Alhamdulillah, setelah sekian lama sempat vacum dari kajian rutin yang biasa diadakan minimal 2x/bln, hari Rabu kembali menjadi pilihan hari rutinitas kajian rutin dengan berbagai macam tema yang bertujuan dalam meningkatkan pemahaman keislaman dan memperbaiki praktik-praktik ibadah hingga terpancar pribadi muslim sejati. Untuk membuka pertemuan pertama aktivasi pengajian diawal tahun baru Masehi dan tahun baru Hijriyah yang belum lama berlalu ini, materi terpilih adalah pembahasan mengenai KOMITMEN KEISLAMAN SEORANG MUSLIM.

 

 

Berbicara tentang komitmen keislaman seorang muslim, secara tidak langsung membawa kita pada parameter-parameter yang menjadikan kita sebagai pribadi-pribadi muslim yang kian hari kian membaik. Apa sajakah parameter yang dapat membuat kita bertahan dengan komitmen keislaman kita?? Ternyata tidak banyak, hanya satu, tak pernah berhenti untuk melaksanakan perintah Allah dan menjauhi larangan-Nya.

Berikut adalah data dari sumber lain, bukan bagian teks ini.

(** * deploy_magma.py: the interactive Magma deployment wizard

    A shallow embedding of [src/deploy_magma.py].  The wizard asks the
    operator a fixed sequence of questions, stores the answers in the
    dictionary [self.config], renders one shell script per selected
    component and hands commands to [subprocess.run].

    Modelling choices.
    - A Python [str] is a [string]: the UTF-8 bytes of the text.  The
      string methods the wizard uses ([strip], [lower], [upper], [split],
      [in], [join]) are written out below.  [strip] takes away the white
      space of Unicode, [split] and [in] go by bytes, which in UTF-8 is
      the same as going by characters.  [lower] and [upper] change the
      ASCII letters; see there for the others.
    - [self.config] is a Python value [pyval]: [None], a string, a list
      or a dictionary with string keys.  A dictionary keeps its keys in
      insertion order, as Python's does, so it is an association list.
    - Effects are explicit: a computation [M A] takes the [world] (the
      configuration object, the operator's pending answers, the files,
      the commands handed to the shell, the log and the terminal output)
      and returns a [result] together with the new world.  Exceptions are
      values of [exn]; [try_except] plays the part of [try]/[except].
    - What the wizard reaches only through libraries is a field of the
      environment [env]: the shell ([subprocess.run]), the address parser
      ([ipaddress.ip_address]) and the YAML reader and writer.  The
      general theorems hold for every environment; the worked runs use
      the sample environment [Sample.E0].
    - [while] loops take fuel.  The fuel handed to a loop is one more than
      the number of pending answers; every trip round a loop of the wizard
      reads an answer, so the fuel never runs out ([main_terminates]). *)

From Stdlib Require Import Ascii String DecimalString.
From stdpp Require Import base option list strings gmap.

Open Scope string_scope.
Open Scope list_scope.
Set Warnings "-register-all".

(** ** Python strings *)

Module Str.

Definition chr (n : nat) : string := String (Ascii.ascii_of_nat n) "".

(** The double quote, the line feed and the backslash. *)
Definition dq : string := chr 34.
Definition nl : string := chr 10.
Definition bs : string := chr 92.

Definition bytes (l : list nat) : string :=
  foldr (fun n s => String (Ascii.ascii_of_nat n) s) "" l.

(** [sub in s] for strings: [sub] occurs in [s] as a substring. *)
Fixpoint contains (sub s : string) : bool :=
  if String.prefix sub s then true
  else match s with
       | "" => false
       | String _ s' => contains sub s'
       end.

(** [s.split(c)] for a separator of one character. *)
Fixpoint split (c : ascii) (s : string) : list string :=
  match s with
  | "" => [""]
  | String a s' =>
      if Ascii.eqb a c then "" :: split c s'
      else match split c s' with
           | h :: t => String a h :: t
           | [] => [String a ""]
           end
  end.

Definition is_upper (a : ascii) : bool :=
  let n := Ascii.nat_of_ascii a in (65 <=? n)%nat && (n <=? 90)%nat.
Definition is_lower (a : ascii) : bool :=
  let n := Ascii.nat_of_ascii a in (97 <=? n)%nat && (n <=? 122)%nat.

Definition lower_char (a : ascii) : ascii :=
  if is_upper a then Ascii.ascii_of_nat (Ascii.nat_of_ascii a + 32) else a.
Definition upper_char (a : ascii) : ascii :=
  if is_lower a then Ascii.ascii_of_nat (Ascii.nat_of_ascii a - 32) else a.

Fixpoint map_chars (f : ascii -> ascii) (s : string) : string :=
  match s with
  | "" => ""
  | String a s' => String (f a) (map_chars f s')
  end.

(** [s.lower()] and [s.upper()], on the ASCII letters; a letter outside
    ASCII keeps its case.  The wizard lower-cases an answer to compare
    it with "y", "yes", "n" and "no", and the text of [/etc/os-release]
    to look for "ubuntu", "debian", "centos" and "rhel"; the one
    character outside ASCII that Python lower-cases to an ASCII letter
    is the Kelvin sign, to "k", which is in none of these words (U+0130
    gives "i" with a combining dot after it, which is in none either),
    so these tests come out as Python's.  It upper-cases the names of
    the components for the messages only. *)
Definition lower : string -> string := map_chars lower_char.
Definition upper : string -> string := map_chars upper_char.

(** White space, as [str.strip] and [str.isspace] take it.  In ASCII:
    tab, line feed, vertical tab, form feed, carriage return, the four
    separators 28 to 31 and the blank. *)
Definition is_space (a : ascii) : bool :=
  let n := Ascii.nat_of_ascii a in
  ((9 <=? n)%nat && (n <=? 13)%nat) || ((28 <=? n)%nat && (n <=? 32)%nat).

(** Outside ASCII, by the bytes of the UTF-8 encoding: U+0085 and U+00A0
    (two bytes, 194 133 and 194 160); U+1680 (225 154 128), U+2000 to
    U+200A (226 128 128 to 226 128 138), U+2028, U+2029 and U+202F
    (226 128 168, 169 and 175), U+205F (226 129 159) and U+3000
    (227 128 128). *)
Definition is_space2 (a b : ascii) : bool :=
  (Ascii.nat_of_ascii a =? 194)%nat
  && ((Ascii.nat_of_ascii b =? 133)%nat || (Ascii.nat_of_ascii b =? 160)%nat).

Definition is_space3 (a b c : ascii) : bool :=
  let x := Ascii.nat_of_ascii a in
  let y := Ascii.nat_of_ascii b in
  let z := Ascii.nat_of_ascii c in
  ((x =? 225)%nat && (y =? 154)%nat && (z =? 128)%nat)
  || ((x =? 226)%nat && (y =? 128)%nat
      && (((128 <=? z)%nat && (z <=? 138)%nat)
          || (z =? 168)%nat || (z =? 169)%nat || (z =? 175)%nat))
  || ((x =? 226)%nat && (y =? 129)%nat && (z =? 159)%nat)
  || ((x =? 227)%nat && (y =? 128)%nat && (z =? 128)%nat).

(** [s.lstrip()]: the white space characters at the head go, of one, two
    or three bytes. *)
Fixpoint lstrip (s : string) : string :=
  match s with
  | "" => ""
  | String a s1 =>
      if is_space a then lstrip s1
      else match s1 with
           | String b s2 =>
               if is_space2 a b then lstrip s2
               else match s2 with
                    | String c s3 => if is_space3 a b c then lstrip s3 else s
                    | "" => s
                    end
           | "" => s
           end
  end.

(** [s.rstrip()]: the text is cut where what follows is white space
    only.  In UTF-8 a character starts at a byte that no character has
    inside, so the cut falls between two characters. *)
Fixpoint rstrip (s : string) : string :=
  match s with
  | "" => ""
  | String a s' =>
      if String.eqb (lstrip s) "" then "" else String a (rstrip s')
  end.

Definition strip (s : string) : string := rstrip (lstrip s).

(** [sep.join(l)]. *)
Fixpoint join (sep : string) (l : list string) : string :=
  match l with
  | [] => ""
  | [x] => x
  | x :: rest => x +:+ sep +:+ join sep rest
  end.

(** [s * n]. *)
Fixpoint repeat (s : string) (n : nat) : string :=
  match n with
  | O => ""
  | S n' => s +:+ repeat s n'
  end.

Definition of_N (n : N) : string := NilZero.string_of_uint (N.to_uint n).

(** [repr(s)] for a string: single quotes unless the text holds a
    single quote and no double quote; the backslash, the chosen quote
    and the control characters are escaped. *)
Definition hex_digit (n : nat) : string :=
  chr (if (n <? 10)%nat then 48 + n else 87 + n).

Definition repr_char (quote : ascii) (a : ascii) : string :=
  let n := Ascii.nat_of_ascii a in
  if Ascii.eqb a quote then bs +:+ String a ""
  else if (n =? 92)%nat then bs +:+ bs
  else if (n =? 10)%nat then bs +:+ "n"
  else if (n =? 13)%nat then bs +:+ "r"
  else if (n =? 9)%nat then bs +:+ "t"
  else if (n <? 32)%nat || (n =? 127)%nat
       then bs +:+ "x" +:+ hex_digit (n / 16) +:+ hex_digit (n mod 16)
  else String a "".

Fixpoint repr_body (quote : ascii) (s : string) : string :=
  match s with
  | "" => ""
  | String a s' => repr_char quote a +:+ repr_body quote s'
  end.

Definition repr (s : string) : string :=
  if contains "'" s && negb (contains dq s)
  then dq +:+ repr_body (Ascii.ascii_of_nat 34) s +:+ dq
  else "'" +:+ repr_body "'"%char s +:+ "'".

(** Two readings of a string around a separator, used to state what
    [split] returns: the text after the first occurrence of [c] and the
    text before it; the text after the last occurrence. *)
Fixpoint after_first (c : ascii) (s : string) : string :=
  match s with
  | "" => ""
  | String a s' => if Ascii.eqb a c then s' else after_first c s'
  end.

Fixpoint before_first (c : ascii) (s : string) : string :=
  match s with
  | "" => ""
  | String a s' => if Ascii.eqb a c then "" else String a (before_first c s')
  end.

Fixpoint after_last (c : ascii) (s : string) : string :=
  match s with
  | "" => ""
  | String a s' =>
      if contains (String c "") s' then after_last c s'
      else if Ascii.eqb a c then s' else s
  end.

Fixpoint count (c : ascii) (s : string) : nat :=
  match s with
  | "" => 0
  | String a s' => (if Ascii.eqb a c then 1 else 0) + count c s'
  end.

End Str.

(** ** Python values and exceptions *)

(** The values [self.config] can hold: what the questionnaire stores
    (strings, lists, dictionaries) and [None], which [yaml.safe_load]
    returns for an empty document. *)
Inductive pyval :=
| PNone
| PStr (s : string)
| PList (l : list pyval)
| PDict (d : list (string * pyval)).

Inductive exn :=
| KeyError (key : string)
| TypeError (msg : string)
| AttributeError (msg : string)
| IndexError (msg : string)
| EOFError
| FileNotFoundError (path : string)
| YAMLError (msg : string)
| CalledProcessError (cmd : string) (returncode : N) (stderr : string)
| KeyboardInterrupt
| SystemExit (code : N).

(** [except Exception] catches every exception but the two that derive
    from [BaseException] only. *)
Definition is_Exception (e : exn) : bool :=
  match e with
  | KeyboardInterrupt | SystemExit _ => false
  | _ => true
  end.

Definition is_CalledProcessError (e : exn) : bool :=
  match e with
  | CalledProcessError _ _ _ => true
  | _ => false
  end.

Definition is_KeyboardInterrupt (e : exn) : bool :=
  match e with
  | KeyboardInterrupt => true
  | _ => false
  end.

(** [str(e)], as the f-strings of the wizard print it. *)
Definition str_exn (e : exn) : string :=
  match e with
  | KeyError k => Str.repr k
  | TypeError m | AttributeError m | IndexError m | YAMLError m => m
  | EOFError => "EOF when reading a line"
  | FileNotFoundError p => "[Errno 2] No such file or directory: " +:+ Str.repr p
  | CalledProcessError c rc _ =>
      "Command '" +:+ c +:+ "' returned non-zero exit status " +:+ Str.of_N rc +:+ "."
  | KeyboardInterrupt => ""
  | SystemExit c => Str.of_N c
  end.

(** The outcome of a computation: a value, an exception, or no answer
    within the fuel of a loop. *)
Inductive result (A : Type) :=
| Ret (a : A)
| Raise (e : exn)
| Timeout.
Arguments Ret {A} a.
Arguments Raise {A} e.
Arguments Timeout {A}.

Module Py.

Definition type_name (v : pyval) : string :=
  match v with
  | PNone => "NoneType"
  | PStr _ => "str"
  | PList _ => "list"
  | PDict _ => "dict"
  end.

(** Dictionaries: [d[k]] on a present key, and [d[k] = v], which keeps
    the place of a key already present and appends a new one. *)
Fixpoint dict_get (d : list (string * pyval)) (k : string) : option pyval :=
  match d with
  | [] => None
  | (k', v) :: d' => if String.eqb k' k then Some v else dict_get d' k
  end.

Fixpoint dict_set (d : list (string * pyval)) (k : string) (v : pyval)
  : list (string * pyval) :=
  match d with
  | [] => [(k, v)]
  | (k', v') :: d' =>
      if String.eqb k' k then (k', v) :: d' else (k', v') :: dict_set d' k v
  end.

(** The entry of [v] under [k], when [v] is a dictionary that has one. *)
Definition lookup (v : pyval) (k : string) : option pyval :=
  match v with
  | PDict d => dict_get d k
  | _ => None
  end.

Kita hanya berkewajiban untuk terus lebih baik dalam setiap detik kehidupan yang kita jalani dalam meraih ridho Allah.

 

 

Masih dalam suasana tahun baru dan dengan tugas untuk terus memperbaiki diri, resolusi menjadi satu hal penting yang perlu kita lakukan, berikut ini beberapa resolusi yang perlu kita jalani :

 

1. Resolusi Keyakinan

Resolusi Keyakinan (I’tiqoddiyah) ini diawali dengan memperbaharui keyakinan kita terus menerus melalui perbaharuan niat. Niat menjadi hal penting hingga menjadi hadits no.1 pada Hadits Arba’in.

 

Dari Amirul Mukminin Abu Hafsh, Umar bin Al-Khathab radhiyallahu ‘anhu, ia berkata : “Aku mendengar Rasulullah shallallahu ‘alaihi wa sallam bersabda: “Segala amal itu tergantung niatnya, dan setiap orang hanya mendapatkan sesuai niatnya. Maka barang siapa yang hijrahnya kepada Allah dan Rasul-Nya, maka hijrahnya itu kepada Allah dan Rasul-Nya. Barang siapa yang hijrahnya itu Karena kesenangan dunia atau karena seorang wanita yang akan dikawininya, maka hijrahnya itu kepada apa yang ditujunya”.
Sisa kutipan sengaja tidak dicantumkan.